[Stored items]
┄┄┄┄┄┄
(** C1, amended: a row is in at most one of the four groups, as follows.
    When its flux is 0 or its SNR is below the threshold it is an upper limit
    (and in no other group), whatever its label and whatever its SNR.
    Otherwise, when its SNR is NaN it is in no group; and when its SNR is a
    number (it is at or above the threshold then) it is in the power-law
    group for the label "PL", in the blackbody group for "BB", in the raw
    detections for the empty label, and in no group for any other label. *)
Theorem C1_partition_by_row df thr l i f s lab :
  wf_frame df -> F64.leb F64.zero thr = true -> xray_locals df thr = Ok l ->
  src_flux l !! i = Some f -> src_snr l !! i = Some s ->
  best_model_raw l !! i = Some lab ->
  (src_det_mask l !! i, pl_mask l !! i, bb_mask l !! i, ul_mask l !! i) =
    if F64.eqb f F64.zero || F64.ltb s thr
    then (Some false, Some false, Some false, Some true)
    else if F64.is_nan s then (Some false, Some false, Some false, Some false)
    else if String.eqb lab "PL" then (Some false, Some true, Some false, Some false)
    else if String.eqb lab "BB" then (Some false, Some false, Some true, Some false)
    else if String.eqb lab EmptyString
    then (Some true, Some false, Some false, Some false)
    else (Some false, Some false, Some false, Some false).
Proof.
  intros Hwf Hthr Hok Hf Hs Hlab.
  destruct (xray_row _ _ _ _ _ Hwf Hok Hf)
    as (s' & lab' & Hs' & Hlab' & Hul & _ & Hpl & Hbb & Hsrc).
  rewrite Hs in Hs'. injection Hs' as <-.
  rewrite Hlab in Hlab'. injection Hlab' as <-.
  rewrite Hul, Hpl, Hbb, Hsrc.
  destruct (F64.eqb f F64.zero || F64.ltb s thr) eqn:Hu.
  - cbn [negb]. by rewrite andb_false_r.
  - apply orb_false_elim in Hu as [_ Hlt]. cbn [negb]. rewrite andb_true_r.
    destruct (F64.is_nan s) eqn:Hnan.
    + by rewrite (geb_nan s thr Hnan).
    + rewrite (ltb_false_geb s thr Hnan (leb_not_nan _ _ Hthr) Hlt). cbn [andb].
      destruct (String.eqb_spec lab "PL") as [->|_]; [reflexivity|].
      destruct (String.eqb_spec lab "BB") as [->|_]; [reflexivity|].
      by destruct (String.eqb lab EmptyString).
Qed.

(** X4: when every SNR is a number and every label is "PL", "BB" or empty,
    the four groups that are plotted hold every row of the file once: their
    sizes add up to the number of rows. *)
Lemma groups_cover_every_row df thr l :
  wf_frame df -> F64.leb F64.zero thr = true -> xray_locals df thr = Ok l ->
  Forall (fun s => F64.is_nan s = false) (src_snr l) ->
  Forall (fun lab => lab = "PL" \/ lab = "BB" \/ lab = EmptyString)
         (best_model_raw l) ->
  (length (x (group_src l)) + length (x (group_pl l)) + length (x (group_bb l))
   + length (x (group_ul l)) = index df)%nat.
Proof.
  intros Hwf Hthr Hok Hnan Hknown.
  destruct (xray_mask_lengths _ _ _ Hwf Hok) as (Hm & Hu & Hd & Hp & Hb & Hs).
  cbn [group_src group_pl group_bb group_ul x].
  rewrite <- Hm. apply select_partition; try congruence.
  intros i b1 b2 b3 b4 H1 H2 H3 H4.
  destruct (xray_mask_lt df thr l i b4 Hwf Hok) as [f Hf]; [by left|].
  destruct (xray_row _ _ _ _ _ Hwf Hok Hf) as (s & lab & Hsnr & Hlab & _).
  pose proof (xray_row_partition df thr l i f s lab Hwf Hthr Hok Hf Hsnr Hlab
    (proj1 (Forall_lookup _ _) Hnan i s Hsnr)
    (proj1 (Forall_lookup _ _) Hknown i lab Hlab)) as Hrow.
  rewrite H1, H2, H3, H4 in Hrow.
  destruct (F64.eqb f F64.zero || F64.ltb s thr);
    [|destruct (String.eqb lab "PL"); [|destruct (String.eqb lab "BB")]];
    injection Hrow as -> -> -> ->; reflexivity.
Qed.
┄┄┄┄┄┄
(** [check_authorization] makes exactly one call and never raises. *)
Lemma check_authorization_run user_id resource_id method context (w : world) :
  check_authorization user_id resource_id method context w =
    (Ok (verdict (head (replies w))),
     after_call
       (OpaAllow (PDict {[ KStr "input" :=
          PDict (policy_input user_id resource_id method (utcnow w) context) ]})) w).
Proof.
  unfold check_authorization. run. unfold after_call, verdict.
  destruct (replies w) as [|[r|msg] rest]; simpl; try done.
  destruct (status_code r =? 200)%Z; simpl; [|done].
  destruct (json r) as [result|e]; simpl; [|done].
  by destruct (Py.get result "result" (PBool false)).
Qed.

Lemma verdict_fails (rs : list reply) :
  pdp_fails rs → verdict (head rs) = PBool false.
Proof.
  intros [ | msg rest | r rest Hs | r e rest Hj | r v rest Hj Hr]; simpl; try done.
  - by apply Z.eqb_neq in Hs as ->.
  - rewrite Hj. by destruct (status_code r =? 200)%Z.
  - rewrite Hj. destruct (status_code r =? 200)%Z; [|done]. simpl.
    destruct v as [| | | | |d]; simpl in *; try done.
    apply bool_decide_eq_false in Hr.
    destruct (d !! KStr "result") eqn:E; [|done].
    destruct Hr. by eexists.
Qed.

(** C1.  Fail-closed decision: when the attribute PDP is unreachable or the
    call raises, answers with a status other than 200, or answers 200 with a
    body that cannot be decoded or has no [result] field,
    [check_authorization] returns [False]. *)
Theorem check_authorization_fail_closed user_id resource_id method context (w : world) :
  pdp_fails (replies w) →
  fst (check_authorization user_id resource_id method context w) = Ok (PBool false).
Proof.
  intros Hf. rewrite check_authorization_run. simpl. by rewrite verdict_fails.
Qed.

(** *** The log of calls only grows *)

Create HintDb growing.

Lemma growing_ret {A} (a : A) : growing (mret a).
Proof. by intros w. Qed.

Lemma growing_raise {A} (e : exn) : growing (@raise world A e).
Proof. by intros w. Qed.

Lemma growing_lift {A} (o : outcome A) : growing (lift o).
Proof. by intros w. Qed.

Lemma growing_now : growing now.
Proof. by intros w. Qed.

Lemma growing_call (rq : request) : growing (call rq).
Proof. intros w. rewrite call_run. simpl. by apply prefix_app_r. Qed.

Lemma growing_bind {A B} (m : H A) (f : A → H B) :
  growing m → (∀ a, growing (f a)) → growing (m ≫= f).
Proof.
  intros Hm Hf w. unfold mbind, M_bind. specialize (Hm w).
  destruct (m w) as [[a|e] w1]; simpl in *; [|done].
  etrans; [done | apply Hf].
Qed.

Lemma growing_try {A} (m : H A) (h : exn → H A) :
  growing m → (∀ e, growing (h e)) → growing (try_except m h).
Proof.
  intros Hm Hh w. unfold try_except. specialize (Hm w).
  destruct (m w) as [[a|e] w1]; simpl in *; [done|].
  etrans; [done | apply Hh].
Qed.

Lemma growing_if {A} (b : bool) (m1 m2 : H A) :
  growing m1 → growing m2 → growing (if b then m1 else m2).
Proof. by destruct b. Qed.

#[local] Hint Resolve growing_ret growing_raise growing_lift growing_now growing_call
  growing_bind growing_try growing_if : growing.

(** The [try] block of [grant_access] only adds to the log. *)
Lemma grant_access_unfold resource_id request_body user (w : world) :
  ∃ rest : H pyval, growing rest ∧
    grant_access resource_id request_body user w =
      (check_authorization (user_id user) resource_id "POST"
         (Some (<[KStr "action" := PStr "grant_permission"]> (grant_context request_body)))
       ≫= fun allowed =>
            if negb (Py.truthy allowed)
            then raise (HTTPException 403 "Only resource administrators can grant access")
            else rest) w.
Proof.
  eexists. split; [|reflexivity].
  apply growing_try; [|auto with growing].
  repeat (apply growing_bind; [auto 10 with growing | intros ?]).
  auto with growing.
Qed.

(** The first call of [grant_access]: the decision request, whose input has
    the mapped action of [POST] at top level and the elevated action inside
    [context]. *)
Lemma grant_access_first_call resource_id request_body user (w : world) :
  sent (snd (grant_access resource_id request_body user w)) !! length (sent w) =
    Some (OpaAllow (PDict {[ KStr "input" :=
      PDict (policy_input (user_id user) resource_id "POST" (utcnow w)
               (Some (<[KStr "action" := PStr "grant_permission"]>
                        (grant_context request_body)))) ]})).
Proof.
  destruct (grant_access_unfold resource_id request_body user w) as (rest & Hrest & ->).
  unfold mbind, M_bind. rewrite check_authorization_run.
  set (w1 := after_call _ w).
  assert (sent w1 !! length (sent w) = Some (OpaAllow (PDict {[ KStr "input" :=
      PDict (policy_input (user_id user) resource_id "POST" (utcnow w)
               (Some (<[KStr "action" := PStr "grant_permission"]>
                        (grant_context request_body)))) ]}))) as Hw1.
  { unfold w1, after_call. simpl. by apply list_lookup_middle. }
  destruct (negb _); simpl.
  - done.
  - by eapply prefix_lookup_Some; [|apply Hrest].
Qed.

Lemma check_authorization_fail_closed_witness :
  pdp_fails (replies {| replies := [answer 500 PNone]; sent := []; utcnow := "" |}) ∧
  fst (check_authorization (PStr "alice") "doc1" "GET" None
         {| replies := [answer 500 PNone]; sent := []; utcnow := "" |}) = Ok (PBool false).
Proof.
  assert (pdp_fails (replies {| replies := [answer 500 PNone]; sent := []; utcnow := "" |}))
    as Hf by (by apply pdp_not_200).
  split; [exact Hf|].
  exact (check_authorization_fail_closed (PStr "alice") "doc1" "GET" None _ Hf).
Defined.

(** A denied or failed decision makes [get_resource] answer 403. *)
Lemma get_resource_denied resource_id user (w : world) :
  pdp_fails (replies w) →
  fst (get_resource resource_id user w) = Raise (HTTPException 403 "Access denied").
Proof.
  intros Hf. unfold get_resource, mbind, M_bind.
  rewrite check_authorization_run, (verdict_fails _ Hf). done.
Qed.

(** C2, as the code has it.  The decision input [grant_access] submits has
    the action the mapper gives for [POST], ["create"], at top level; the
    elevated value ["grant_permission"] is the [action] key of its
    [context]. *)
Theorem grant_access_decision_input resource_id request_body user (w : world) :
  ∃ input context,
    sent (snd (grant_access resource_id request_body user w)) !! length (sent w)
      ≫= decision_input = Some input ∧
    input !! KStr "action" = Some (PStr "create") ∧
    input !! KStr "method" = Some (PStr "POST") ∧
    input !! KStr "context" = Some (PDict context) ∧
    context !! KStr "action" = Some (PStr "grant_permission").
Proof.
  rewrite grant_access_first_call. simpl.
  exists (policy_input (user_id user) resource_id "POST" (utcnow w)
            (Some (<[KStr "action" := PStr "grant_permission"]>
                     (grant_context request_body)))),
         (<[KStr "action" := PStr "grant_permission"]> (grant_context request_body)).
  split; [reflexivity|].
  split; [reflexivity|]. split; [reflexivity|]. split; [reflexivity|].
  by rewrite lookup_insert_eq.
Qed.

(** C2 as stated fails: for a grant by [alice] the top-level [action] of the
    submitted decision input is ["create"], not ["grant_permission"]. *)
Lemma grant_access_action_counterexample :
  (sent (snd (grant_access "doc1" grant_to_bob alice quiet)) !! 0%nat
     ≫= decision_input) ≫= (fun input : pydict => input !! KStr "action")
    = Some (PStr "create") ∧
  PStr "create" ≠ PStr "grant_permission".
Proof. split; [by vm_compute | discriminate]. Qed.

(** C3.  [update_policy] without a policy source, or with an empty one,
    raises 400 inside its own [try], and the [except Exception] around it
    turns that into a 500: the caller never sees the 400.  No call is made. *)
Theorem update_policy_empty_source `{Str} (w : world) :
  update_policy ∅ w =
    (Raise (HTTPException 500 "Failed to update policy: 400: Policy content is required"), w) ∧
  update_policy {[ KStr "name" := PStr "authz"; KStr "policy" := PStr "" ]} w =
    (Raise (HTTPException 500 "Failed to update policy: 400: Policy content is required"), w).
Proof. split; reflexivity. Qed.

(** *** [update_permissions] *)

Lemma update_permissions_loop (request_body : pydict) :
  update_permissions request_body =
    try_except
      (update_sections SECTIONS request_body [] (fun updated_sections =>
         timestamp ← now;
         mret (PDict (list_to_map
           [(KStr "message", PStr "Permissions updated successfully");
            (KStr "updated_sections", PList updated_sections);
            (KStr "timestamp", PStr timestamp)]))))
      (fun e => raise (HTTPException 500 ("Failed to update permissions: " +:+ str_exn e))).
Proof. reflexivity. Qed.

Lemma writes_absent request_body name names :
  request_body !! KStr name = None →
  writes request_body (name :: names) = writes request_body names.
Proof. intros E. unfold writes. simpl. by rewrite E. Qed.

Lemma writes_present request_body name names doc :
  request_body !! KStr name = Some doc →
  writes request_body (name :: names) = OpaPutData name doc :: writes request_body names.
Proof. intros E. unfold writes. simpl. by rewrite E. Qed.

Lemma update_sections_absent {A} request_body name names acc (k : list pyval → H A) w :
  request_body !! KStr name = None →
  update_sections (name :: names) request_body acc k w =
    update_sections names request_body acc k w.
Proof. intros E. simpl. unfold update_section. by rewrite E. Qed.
┄┄┄┄┄┄
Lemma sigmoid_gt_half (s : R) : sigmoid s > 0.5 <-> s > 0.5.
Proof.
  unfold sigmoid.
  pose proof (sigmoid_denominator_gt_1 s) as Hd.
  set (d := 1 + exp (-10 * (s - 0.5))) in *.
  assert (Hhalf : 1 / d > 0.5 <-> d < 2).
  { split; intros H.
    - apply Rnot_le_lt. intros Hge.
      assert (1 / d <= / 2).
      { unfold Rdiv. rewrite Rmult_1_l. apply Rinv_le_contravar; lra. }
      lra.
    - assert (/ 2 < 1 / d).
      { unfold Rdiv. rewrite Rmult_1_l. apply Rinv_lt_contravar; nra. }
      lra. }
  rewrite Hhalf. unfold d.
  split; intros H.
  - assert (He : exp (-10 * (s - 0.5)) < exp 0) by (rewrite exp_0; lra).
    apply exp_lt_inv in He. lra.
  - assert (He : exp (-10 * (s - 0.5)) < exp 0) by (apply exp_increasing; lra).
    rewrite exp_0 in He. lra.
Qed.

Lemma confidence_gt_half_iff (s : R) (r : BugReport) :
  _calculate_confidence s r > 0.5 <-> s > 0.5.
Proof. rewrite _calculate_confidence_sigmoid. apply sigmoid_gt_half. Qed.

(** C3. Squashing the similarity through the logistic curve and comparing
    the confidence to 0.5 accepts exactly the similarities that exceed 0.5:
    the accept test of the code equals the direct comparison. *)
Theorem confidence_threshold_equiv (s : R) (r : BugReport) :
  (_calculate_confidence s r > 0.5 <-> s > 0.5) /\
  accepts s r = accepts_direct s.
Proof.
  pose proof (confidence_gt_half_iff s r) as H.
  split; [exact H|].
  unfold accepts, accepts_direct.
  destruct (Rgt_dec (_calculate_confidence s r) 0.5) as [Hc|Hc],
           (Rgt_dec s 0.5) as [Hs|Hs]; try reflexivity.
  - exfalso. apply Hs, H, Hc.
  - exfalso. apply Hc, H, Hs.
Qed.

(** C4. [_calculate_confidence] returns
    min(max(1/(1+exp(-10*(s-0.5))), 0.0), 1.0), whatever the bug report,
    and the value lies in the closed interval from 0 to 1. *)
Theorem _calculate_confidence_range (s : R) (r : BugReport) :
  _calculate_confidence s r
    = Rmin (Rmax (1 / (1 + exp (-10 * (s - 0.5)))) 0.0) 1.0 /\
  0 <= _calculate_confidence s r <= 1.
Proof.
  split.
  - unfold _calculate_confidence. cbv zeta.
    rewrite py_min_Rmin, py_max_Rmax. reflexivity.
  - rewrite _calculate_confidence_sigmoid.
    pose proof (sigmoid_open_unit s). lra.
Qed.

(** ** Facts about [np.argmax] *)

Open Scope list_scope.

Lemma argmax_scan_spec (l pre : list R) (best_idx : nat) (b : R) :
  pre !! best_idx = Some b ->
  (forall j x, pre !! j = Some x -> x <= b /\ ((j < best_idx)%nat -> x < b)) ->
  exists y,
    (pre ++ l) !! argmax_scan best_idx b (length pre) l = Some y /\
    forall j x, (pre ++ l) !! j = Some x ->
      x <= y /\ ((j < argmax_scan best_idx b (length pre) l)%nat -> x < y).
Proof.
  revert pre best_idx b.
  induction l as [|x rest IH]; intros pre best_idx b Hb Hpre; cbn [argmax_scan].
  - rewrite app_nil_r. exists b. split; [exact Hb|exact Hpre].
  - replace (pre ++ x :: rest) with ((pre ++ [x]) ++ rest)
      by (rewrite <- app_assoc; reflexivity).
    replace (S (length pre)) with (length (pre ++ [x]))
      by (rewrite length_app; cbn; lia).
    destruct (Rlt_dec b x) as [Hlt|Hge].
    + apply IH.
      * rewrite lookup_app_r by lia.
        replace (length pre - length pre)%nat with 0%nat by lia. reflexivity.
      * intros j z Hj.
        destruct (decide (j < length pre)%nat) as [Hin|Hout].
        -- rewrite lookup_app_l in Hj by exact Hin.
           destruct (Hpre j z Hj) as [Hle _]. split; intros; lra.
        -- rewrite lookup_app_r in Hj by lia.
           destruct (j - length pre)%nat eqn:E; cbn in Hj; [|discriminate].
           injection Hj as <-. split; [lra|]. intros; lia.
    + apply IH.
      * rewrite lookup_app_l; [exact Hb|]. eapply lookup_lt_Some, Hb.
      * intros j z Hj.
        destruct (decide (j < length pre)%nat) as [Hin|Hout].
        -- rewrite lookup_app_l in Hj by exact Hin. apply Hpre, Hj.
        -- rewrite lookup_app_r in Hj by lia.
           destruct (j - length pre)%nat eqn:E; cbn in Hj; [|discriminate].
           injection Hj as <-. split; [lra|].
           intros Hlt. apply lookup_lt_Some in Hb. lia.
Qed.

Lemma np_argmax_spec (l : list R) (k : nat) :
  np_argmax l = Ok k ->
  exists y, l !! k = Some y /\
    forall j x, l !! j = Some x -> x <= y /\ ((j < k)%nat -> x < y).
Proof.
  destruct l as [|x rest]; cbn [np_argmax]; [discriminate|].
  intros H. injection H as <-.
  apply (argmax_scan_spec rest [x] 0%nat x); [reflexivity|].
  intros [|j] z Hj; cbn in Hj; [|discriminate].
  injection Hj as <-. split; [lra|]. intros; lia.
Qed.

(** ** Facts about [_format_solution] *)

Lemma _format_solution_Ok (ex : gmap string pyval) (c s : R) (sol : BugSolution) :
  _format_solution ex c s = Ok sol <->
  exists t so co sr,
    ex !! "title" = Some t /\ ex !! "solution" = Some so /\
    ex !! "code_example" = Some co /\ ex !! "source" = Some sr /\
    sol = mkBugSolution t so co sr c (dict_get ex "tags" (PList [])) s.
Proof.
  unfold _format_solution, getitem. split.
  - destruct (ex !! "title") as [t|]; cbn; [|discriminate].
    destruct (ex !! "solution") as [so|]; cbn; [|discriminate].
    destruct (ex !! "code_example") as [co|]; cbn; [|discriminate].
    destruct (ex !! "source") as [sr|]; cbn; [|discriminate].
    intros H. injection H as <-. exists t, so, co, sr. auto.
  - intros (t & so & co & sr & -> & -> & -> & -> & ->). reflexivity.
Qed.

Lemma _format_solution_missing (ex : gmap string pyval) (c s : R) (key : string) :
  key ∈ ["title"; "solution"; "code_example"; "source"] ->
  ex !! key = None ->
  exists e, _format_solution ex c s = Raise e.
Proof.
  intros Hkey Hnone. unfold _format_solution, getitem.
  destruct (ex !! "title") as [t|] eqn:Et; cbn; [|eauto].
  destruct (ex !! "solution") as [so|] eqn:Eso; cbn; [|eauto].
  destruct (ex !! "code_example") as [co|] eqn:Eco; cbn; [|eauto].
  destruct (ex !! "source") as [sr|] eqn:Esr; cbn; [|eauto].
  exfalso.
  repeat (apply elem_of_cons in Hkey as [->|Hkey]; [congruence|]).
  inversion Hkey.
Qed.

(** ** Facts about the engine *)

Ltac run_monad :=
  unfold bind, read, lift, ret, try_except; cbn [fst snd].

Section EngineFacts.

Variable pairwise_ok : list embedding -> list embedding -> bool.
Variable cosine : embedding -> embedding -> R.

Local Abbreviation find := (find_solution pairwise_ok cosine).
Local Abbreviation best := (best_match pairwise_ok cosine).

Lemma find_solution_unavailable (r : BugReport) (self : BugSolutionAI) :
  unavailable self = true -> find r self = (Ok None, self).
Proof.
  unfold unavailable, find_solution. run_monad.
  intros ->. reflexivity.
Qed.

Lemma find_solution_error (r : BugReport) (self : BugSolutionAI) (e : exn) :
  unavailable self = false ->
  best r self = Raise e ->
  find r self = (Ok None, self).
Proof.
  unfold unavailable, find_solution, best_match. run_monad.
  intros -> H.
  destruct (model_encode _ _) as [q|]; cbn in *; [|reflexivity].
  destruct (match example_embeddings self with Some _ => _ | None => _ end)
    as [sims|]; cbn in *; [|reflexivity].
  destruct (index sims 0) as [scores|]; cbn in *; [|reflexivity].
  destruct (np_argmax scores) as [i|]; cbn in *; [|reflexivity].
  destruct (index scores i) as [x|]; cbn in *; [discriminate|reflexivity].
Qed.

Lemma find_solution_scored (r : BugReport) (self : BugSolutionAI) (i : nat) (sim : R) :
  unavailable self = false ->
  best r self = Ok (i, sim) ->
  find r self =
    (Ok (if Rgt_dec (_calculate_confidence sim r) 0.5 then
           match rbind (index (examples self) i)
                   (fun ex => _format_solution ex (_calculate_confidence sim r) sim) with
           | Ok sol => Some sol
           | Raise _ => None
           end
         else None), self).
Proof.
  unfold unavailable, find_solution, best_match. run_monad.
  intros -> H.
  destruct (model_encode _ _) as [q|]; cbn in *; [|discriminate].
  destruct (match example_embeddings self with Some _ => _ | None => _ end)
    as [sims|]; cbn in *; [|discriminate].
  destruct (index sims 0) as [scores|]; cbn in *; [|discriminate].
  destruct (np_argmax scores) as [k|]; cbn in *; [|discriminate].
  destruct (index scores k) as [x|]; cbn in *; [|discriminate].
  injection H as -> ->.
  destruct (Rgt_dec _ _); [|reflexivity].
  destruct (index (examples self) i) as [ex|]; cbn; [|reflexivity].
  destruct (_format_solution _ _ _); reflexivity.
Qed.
┄┄┄┄┄┄
### Task description
The required output is the stretch of entries above from the line containing "destruct (xray_mask_lt df" through the line containing "(proj1 (Forall_lookup _ _) Hnan i s Hsnr)", reproduced exactly.

### Response
  destruct (xray_mask_lt df thr l i b4 Hwf Hok) as [f Hf]; [by left|].
  destruct (xray_row _ _ _ _ _ Hwf Hok Hf) as (s & lab & Hsnr & Hlab & _).
  pose proof (xray_row_partition df thr l i f s lab Hwf Hthr Hok Hf Hsnr Hlab
    (proj1 (Forall_lookup _ _) Hnan i s Hsnr)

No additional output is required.